Reputation: 261

How to get hadoop put to create directories if they don't exist

I have been using Cloudera's hadoop (0.20.2). With this version, if I put a file into the file system, but the directory structure did not exist, it automatically created the parent directories:

So for example, if I had no directories in hdfs and typed:

hadoop fs -put myfile.txt /some/non/existing/path/myfile.txt

It would create all of the directories: some, non, existing and path and put the file in there.

Now, with a newer offering of hadoop (2.2.0) this auto creation of directories is not happening.
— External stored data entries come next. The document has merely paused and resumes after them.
(* ===== verification/EngineLoop.v ===== *)
(** internal/engine/engine.go and pkg/components/superwatcher_impl.go: the three goroutines of
    a watcher (the emitter's Loop, the engine's handleResults and its HandleEmitterError, which
    is what Loop waits for) and the unbuffered channels between them, for any engine that has
    the class [EngineSide]. *)

From S2P Require Import Prelude GoErrors Types Externals SortedSet DataGateway EmitterBlocks Emitter.
From S2P Require Import EngineStates MetadataTracker Engine.

(** * Definitions *)

(** Where the goroutine of handleResults is: at the receive, at the send of a sync, or done,
    with the emitter client shut down, which closes the sync channel. *)
Inductive resultsLoop : Type :=
  | ResReceives
  | ResSyncs
  | ResReturned (err : option error).

(** Where HandleEmitterError is; engine.Loop returns what it returns. *)
Inductive errorsLoop : Type :=
  | ErrReceives
  | ErrReturned (err : option error).

(** What handleResults does next after a result: it sends a sync, or returns the error. *)
Definition after_result (err : option error) : resultsLoop :=
  match err with None => ResSyncs | Some _ => ResReturned err end.

(** What an engine does with what it receives, for any state [T] of its own: with a result,
    when the result channel is closed, and with an error of the emitter.  The engine of
    internal/engine is one, the thin engine another. *)
Class EngineSide (T W : Type) : Type := {
  side_result : Config → T → W → PollerResult → outcome (T * W * option error);
  side_closed : T → W → outcome (T * W * resultsLoop);
  side_error : W → error → outcome (W * option error);
}.

#[export] Instance engine_side {SS W A} `{SortedSet SS} `{HashText} `{Gsl} `{!SetStateDataGateway W}
    `{!ServiceEngine W A} : EngineSide (metadataTracker SS A) W := {|
  side_result conf t w res := '(t, w, (_, err)) ← handle_result conf t w res; Ret (t, w, err);
  side_closed t w := Ret (t, w, ResReturned None);
  side_error w err := HandleEmitterError (A := A) w err;
|}.

(** The emitter has computed its turn and still has to do the pending events; the result and
    error channels are open until it shuts down. *)
Record loops (T W : Type) : Type := mkLoops {
  lp_emitter : emitterState;
  lp_pending : list event;
  lp_open : bool;
  lp_results : resultsLoop;
  lp_errors : errorsLoop;
  lp_engine : T;
  lp_world : W;
}.
Arguments mkLoops {T W}.
Arguments lp_emitter {T W}.
Arguments lp_pending {T W}.
Arguments lp_open {T W}.
Arguments lp_results {T W}.
Arguments lp_errors {T W}.
Arguments lp_engine {T W}.
Arguments lp_world {T W}.

Section loops.
Context `{HashText} `{EthUtil} `{Gsl} `{EmitterEnv W} `{!EngineSide T W}.

(** A handler runs from its receive to its next channel operation without interruption. *)
Inductive loop_step (e : emitter) (ctxErr : error) : loops T W → loops T W → Prop :=
  | loop_emitter st st' evs o r h t w w' :
      emitter_step e ctxErr st w evs st' w' →
      loop_step e ctxErr (mkLoops st [] o r h t w) (mkLoops st' evs o r h t w')
  | loop_internal st ev evs o r h t w :
      (ev = EvSleep ∨ ∃ from to, ev = EvPoll from to) →
      loop_step e ctxErr (mkLoops st (ev :: evs) o r h t w) (mkLoops st evs o r h t w)
  | loop_result st res evs h t t' w w' err :
      side_result (conf e) t w res = Ret (t', w', err) →
      loop_step e ctxErr (mkLoops st (EvResult res :: evs) true ResReceives h t w)
        (mkLoops st evs true (after_result err) h t' w')
  | loop_sync st evs o h t w :
      loop_step e ctxErr (mkLoops st (EvSync :: evs) o ResSyncs h t w)
        (mkLoops st evs o ResReceives h t w)
  | loop_sync_closed st evs o err h t w :
      loop_step e ctxErr (mkLoops st (EvSync :: evs) o (ResReturned err) h t w)
        (mkLoops st evs o (ResReturned err) h t w)
  | loop_error st err evs r t w w' err' :
      side_error (T := T) w err = Ret (w', err') →
      loop_step e ctxErr (mkLoops st (EvError err :: evs) true r ErrReceives t w)
        (mkLoops st evs true r
          (match err' with None => ErrReceives | Some _ => ErrReturned (errors_Wrap err'
             "serviceEngine.HandleEmitterError returned non-nil error") end) t w')
  | loop_shutdown st evs r h t w :
      loop_step e ctxErr (mkLoops st (EvShutdown :: evs) true r h t w)
        (mkLoops st evs false r h t w)
  | loop_results_closed st evs r h t t' w w' :
      side_closed t w = Ret (t', w', r) →
      loop_step e ctxErr (mkLoops st evs false ResReceives h t w) (mkLoops st evs false r h t' w')
  | loop_errors_closed st evs r t w :
      loop_step e ctxErr (mkLoops st evs false r ErrReceives t w)
        (mkLoops st evs false r (ErrReturned None) t w).

Inductive loop_steps (e : emitter) (ctxErr : error) : loops T W → loops T W → Prop :=
  | steps_refl s : loop_steps e ctxErr s s
  | steps_more s1 s2 s3 :
      loop_steps e ctxErr s1 s2 → loop_step e ctxErr s2 s3 → loop_steps e ctxErr s1 s3.

(** superWatcher.Run returns what engine.Loop does, wrapped. *)
Definition run_returns (s : loops T W) : option (option error) :=
  match lp_errors s with
  | ErrReturned err => Some (errors_Wrap err "engine.Loop exited")
  | ErrReceives => None
  end.

(** ** Reference: the loops one after the other *)

(** What a turn's events do, in order: results are handled and then synced, errors are given
    to the service. *)
Fixpoint run_events (e : emitter) (evs : list event) (r : resultsLoop) (h : errorsLoop)
    (t : T) (w : W) :
    outcome (resultsLoop * errorsLoop * T * W) :=
  match evs with
  | [] => Ret (r, h, t, w)
  | EvResult res :: evs =>
      match r with
      | ResReceives =>
          '(t, w, err) ← side_result (conf e) t w res;
          run_events e evs (after_result err) h t w
      | _ => Diverge
      end
  | EvSync :: evs =>
      match r with
      | ResSyncs => run_events e evs ResReceives h t w
      | ResReturned _ => run_events e evs r h t w
      | ResReceives => Diverge
      end
  | EvError err :: evs =>
      match h with
      | ErrReceives =>
          '(w, err') ← side_error (T := T) w err;
          run_events e evs r (match err' with None => ErrReceives
            | Some _ => ErrReturned (errors_Wrap err'
                "serviceEngine.HandleEmitterError returned non-nil error") end) t w
      | ErrReturned _ => Diverge
      end
  | _ :: evs => run_events e evs r h t w
  end.

(** Turns of the emitter, each followed by what its events do. *)
Inductive turn_steps (e : emitter) (ctxErr : error) :
    emitterState → resultsLoop → errorsLoop → T → W →
    emitterState → resultsLoop → errorsLoop → T → W → Prop :=
  | turns_refl st r h t w : turn_steps e ctxErr st r h t w st r h t w
  | turns_more st r h t w st1 r1 h1 t1 w1 evs st2 w2 r3 h3 t3 w3 :
      turn_steps e ctxErr st r h t w st1 r1 h1 t1 w1 →
      emitter_step e ctxErr st1 w1 evs st2 w2 → EvShutdown ∉ evs →
      run_events e evs r1 h1 t1 w2 = Ret (r3, h3, t3, w3) →
      turn_steps e ctxErr st r h t w st2 r3 h3 t3 w3.

(** A watcher at a turn boundary. *)
Definition at_boundary (st : emitterState) (r : resultsLoop) (h : errorsLoop)
    (t : T) (w : W) : loops T W := mkLoops st [] true r h t w.

(** * Lemmas *)

Lemma loop_steps_trans e ctxErr s1 s2 s3 :
  loop_steps e ctxErr s1 s2 → loop_steps e ctxErr s2 s3 → loop_steps e ctxErr s1 s3.
Proof. intros H12 H23. induction H23 as [|s2 s3 s4 _ IH Hs]; [done|]. eapply steps_more; [by apply IH|done]. Qed.

Lemma loop_steps_one e ctxErr s1 s2 : loop_step e ctxErr s1 s2 → loop_steps e ctxErr s1 s2.
Proof. intros. by eapply steps_more; [apply steps_refl|]. Qed.

Lemma run_events_snoc e evs ev r h t w r1 h1 t1 w1 :
  run_events e evs r h t w = Ret (r1, h1, t1, w1) →
  run_events e (evs ++ [ev]) r h t w = run_events e [ev] r1 h1 t1 w1.
Proof.
  revert r h t w. induction evs as [|ev0 evs IH]; intros r h t w Hrun; [by simplify_eq/=|].
  cbn [app run_events] in *. destruct ev0; try (by apply IH).
  - destruct r; try done. apply bind_Ret_inv in Hrun as ([[t2 w2] err] & Hr & Hrun).
    rewrite Hr. simpl. by apply IH.
  - destruct r; try done; by apply IH.
  - destruct h; try done. apply bind_Ret_inv in Hrun as ([w2 err'] & Hr & Hrun).
    rewrite Hr. simpl. by apply IH.
Qed.

(** A reachable state with open channels is in the middle of a turn that follows a number of
    whole turns. *)
Definition mid_turn e ctxErr st0 r0 h0 t0 w0 (s : loops T W) : Prop :=
  (∃ st1, turn_steps e ctxErr st0 r0 h0 t0 w0 st1 (lp_results s) (lp_errors s) (lp_engine s)
     (lp_world s) ∧ lp_emitter s = st1 ∧ lp_pending s = []) ∨
  (∃ st1 r1 h1 t1 w1 evs w2 pre, turn_steps e ctxErr st0 r0 h0 t0 w0 st1 r1 h1 t1 w1 ∧
     emitter_step e ctxErr st1 w1 evs (lp_emitter s) w2 ∧ evs = pre ++ lp_pending s ∧
     (EvShutdown ∉ pre) ∧
     run_events e pre r1 h1 t1 w2 = Ret (lp_results s, lp_errors s, lp_engine s, lp_world s)).

(** Doing the next event of the middle of a turn. *)
Lemma mid_turn_event e ctxErr st0 r0 h0 t0 w0 st ev evs r h t w r' h' t' w' :
  mid_turn e ctxErr st0 r0 h0 t0 w0 (mkLoops st (ev :: evs) true r h t w) →
  ev ≠ EvShutdown → run_events e [ev] r h t w = Ret (r', h', t', w') →
  mid_turn e ctxErr st0 r0 h0 t0 w0 (mkLoops st evs true r' h' t' w').
Proof.
  intros [(st1 & _ & _ & Hp)|(st1 & r1 & h1 & t1 & w1 & evs0 & w2 & pre & Ht & Hs & -> & Hn & Hr)]
    Hev Hrun; simpl in *; [done|].
  right. exists st1, r1, h1, t1, w1, (pre ++ ev :: evs), w2, (pre ++ [ev]). simpl.
  split; [done|]. split; [done|]. split; [by rewrite <-app_assoc|]. split; [set_solver|].
  by rewrite (run_events_snoc _ _ _ _ _ _ _ _ _ _ _ Hr).
Qed.

Lemma mid_turn_done e ctxErr st0 r0 h0 t0 w0 st r h t w :
  mid_turn e ctxErr st0 r0 h0 t0 w0 (mkLoops st [] true r h t w) →
  turn_steps e ctxErr st0 r0 h0 t0 w0 st r h t w.
Proof.
  intros [(st1 & Ht & <- & _)|(st1 & r1 & h1 & t1 & w1 & evs0 & w2 & pre & Ht & Hs & -> & Hn & Hr)];
    simpl in *; [done|].
  rewrite app_nil_r in Hs. by eapply turns_more.
Qed.

Lemma loop_steps_mid e ctxErr st0 r0 h0 t0 w0 s :
  loop_steps e ctxErr (at_boundary st0 r0 h0 t0 w0) s → lp_open s = true →
  mid_turn e ctxErr st0 r0 h0 t0 w0 s.
Proof.
  remember (at_boundary st0 r0 h0 t0 w0) as s0 eqn:Hs0.
  induction 1 as [s|s1 s2 s3 Hsteps IH Hstep]; intros Hopen; subst.
  { left. exists st0. split; [apply turns_refl|done]. }
  assert (lp_open s2 = true) as Hopen2 by (destruct Hstep; simpl in *; congruence).
  specialize (IH eq_refl Hopen2). clear Hsteps. destruct Hstep; simpl in *; subst; try done.
  - right. eexists _, _, _, _, _, _, _, []. split; [by apply mid_turn_done|].
    split; [done|]. split; [done|]. split; [set_solver|done].
  - match goal with Hev : _ ∨ _ |- _ => destruct Hev as [->|(from & to & ->)] end;
      by eapply mid_turn_event.
  - eapply mid_turn_event; [done|done|]. simpl.
    match goal with Hr : side_result _ _ _ _ = _ |- _ => by rewrite Hr end.
  - by eapply mid_turn_event.
  - by eapply mid_turn_event.
  - eapply mid_turn_event; [done|done|]. simpl.
    match goal with Hr : side_error _ _ = _ |- _ => by rewrite Hr end.
Qed.

(** ** Turns that send a result *)

Definition internal (ev : event) : Prop := ev = EvSleep ∨ ∃ from to, ev = EvPoll from to.

Lemma loop_turn_result e s w w' evs s' :
  hasResultChan e = true → loop_turn e s w = Ret (w', (evs, inl s')) →
  (∃ res, EvResult res ∈ evs) →
  ∃ pre res, evs = pre ++ [EvResult res; EvSync] ∧ Forall internal pre.
Proof.
  intros Hc Hrun [res0 Hres]. unfold loop_turn in Hrun.
  set (slept := if st_GoBackFirstStart (sv_get s) then [] else [EvSleep]) in *.
  assert (Forall internal slept) as Hslept.
  { unfold slept. case_match; [done|]. apply Forall_singleton. by left. }
  apply bind_Ret_inv in Hrun as ([w1 [prev [new err]]] & _ & Hrun). simpl in Hrun.
  destruct (if _ : bool then _ else err) as [err'|].
  { destruct (errors_Is _ _); [|done]. injection Hrun as <- <- <-.
    apply (proj1 (Forall_forall _ _) Hslept) in Hres as [?|(? & ? & ?)]; done. }
  apply bind_Ret_inv in Hrun as ([w2 [result perr]] & _ & Hrun).
  assert (∀ r sent, emitFilterResult e r = Ret sent → ∃ res, sent = [EvResult res]) as Hsent.
  { unfold emitFilterResult. rewrite Hc. intros [r|] sent; [|done]. intros [= <-]. by exists r. }
  set (polled := slept ++ [EvPoll (st_FromBlock (default prev new)) (st_ToBlock (default prev new))]) in *.
  assert (Forall internal polled) as Hpolled.
  { apply Forall_app. split; [done|]. apply Forall_singleton. right. by eexists _, _. }
  destruct perr as [err'|].
  - destruct (errors_Is _ _); [|done]. apply bind_Ret_inv in Hrun as (sent & Hs & Hrun).
    apply Hsent in Hs as [res ->]. injection Hrun as <- <- <-. by exists polled, res.
  - destruct result as [r|]; [|done]. apply bind_Ret_inv in Hrun as (sent & Hs & Hrun).
    apply Hsent in Hs as [res ->]. injection Hrun as <- <- <-. by exists polled, res.
Qed.

(** A turn that fails sends nothing. *)
Lemma loop_turn_error e s w w' evs r :
  loop_turn e s w = Ret (w', (evs, inr r)) → Forall internal evs.
Proof.
  intros Hrun. unfold loop_turn in Hrun.
  set (slept := if st_GoBackFirstStart (sv_get s) then [] else [EvSleep]) in *.
  assert (Forall internal slept) as Hslept.
  { unfold slept. case_match; [done|]. apply Forall_singleton. by left. }
  apply bind_Ret_inv in Hrun as ([w1 [prev [new err]]] & _ & Hrun). simpl in Hrun.
  destruct (if _ : bool then _ else err) as [err'|].
  { destruct (errors_Is _ _); [done|]. by injection Hrun as <- <- _. }
  apply bind_Ret_inv in Hrun as ([w2 [result perr]] & _ & Hrun).
  destruct perr as [err'|].
  - destruct (errors_Is _ _); [by apply bind_Ret_inv in Hrun as (sent & _ & ?)|].
    injection Hrun as <- <- _. apply Forall_app. split; [done|]. apply Forall_singleton. right. by eexists _, _.
  - destruct result as [res|]; [|done]. by apply bind_Ret_inv in Hrun as (sent & _ & ?).
Qed.

Lemma internal_steps e ctxErr st pre evs o r h t w :
  Forall internal pre →
  loop_steps e ctxErr (mkLoops st (pre ++ evs) o r h t w) (mkLoops st evs o r h t w).
Proof.
  induction 1 as [|ev pre Hev _ IH]; [apply steps_refl|].
  eapply loop_steps_trans; [apply loop_steps_one|exact IH]. by constructor.
Qed.

(** * Properties *)


(** C9: An error of the service hangs the watcher, with either engine: when handleResults returns an error, its
    goroutine ends and closes the sync channel, but engine.Loop goes on waiting for the
    emitter's errors.  If the emitter's next turn has a result, the emitter is then stuck in
    sending it: no goroutine can make a step any more, whether or not the context is done, and
    Run has not returned. *)
Theorem engine_failure_hangs e ctxErr sv res t w t' w' err sv' w2 evs2 :
  hasResultChan e = true →
  side_result (conf e) t w res = Ret (t', w', Some err) →
  loop_turn e sv w' = Ret (w2, (evs2, inl sv')) → (∃ res2, EvResult res2 ∈ evs2) →
  ∃ s, loop_steps e ctxErr
      (mkLoops (InLoopEmit sv) [EvResult res; EvSync] true ResReceives ErrReceives t w) s ∧
    lp_results s = ResReturned (Some err) ∧ run_returns s = None ∧
    ∀ s', ¬ loop_step e ctxErr s s'.
Proof.
  intros Hc Hh Hturn Hres.
  destruct (loop_turn_result e sv w' w2 evs2 sv' Hc Hturn Hres) as (pre & res2 & -> & Hpre).
  exists (mkLoops (InLoopEmit sv') [EvResult res2; EvSync] true (ResReturned (Some err))
    ErrReceives t' w2). split; [|split; [done|split; [done|]]].
  - eapply loop_steps_trans; [apply loop_steps_one, (loop_result _ _ _ _ _ _ _ _ _ _ _ Hh)|].
    eapply loop_steps_trans; [apply loop_steps_one, loop_sync_closed|].
    eapply loop_steps_trans; [apply loop_steps_one, loop_emitter, step_turn, Hturn|].
    by apply internal_steps.
  - intros s' Hstep. inversion Hstep; subst; naive_solver.
Qed.
End loops.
The same command above yields:

put: ` /some/non/existing/path/': No such file or directory

I have a workaround to just do hadoop fs -mkdir first, for every put, but this is not going to perform well.

Is this configurable? Any advice?

Upvotes: 26

Answers (5)

Salim muneer lala

Reputation: 99

The put operation requires the target directory to be present beforehand, as it does not automatically create it if it is missing. You must first create the directory before executing the put command.

To create nested directories in Hadoop, you can use the following command:

hadoop fs -mkdir -p <path/to/nested/directories>

hdfs dfs -mkdir -p <path/to/nested/directories>

If you need to delete nested directories in HDFS, you can use the recursive -r option with the rm command:

hadoop fs -rm -r <path/to/nested/directories>

hdfs dfs -rm -r <path/to/nested/directories>

These commands allow you to easily manage nested directories in HDFS!

Upvotes: 0

Vijayant

Reputation: 742

The put operation does not create the directory if it is not present. We need to create the directory before doing the put operation.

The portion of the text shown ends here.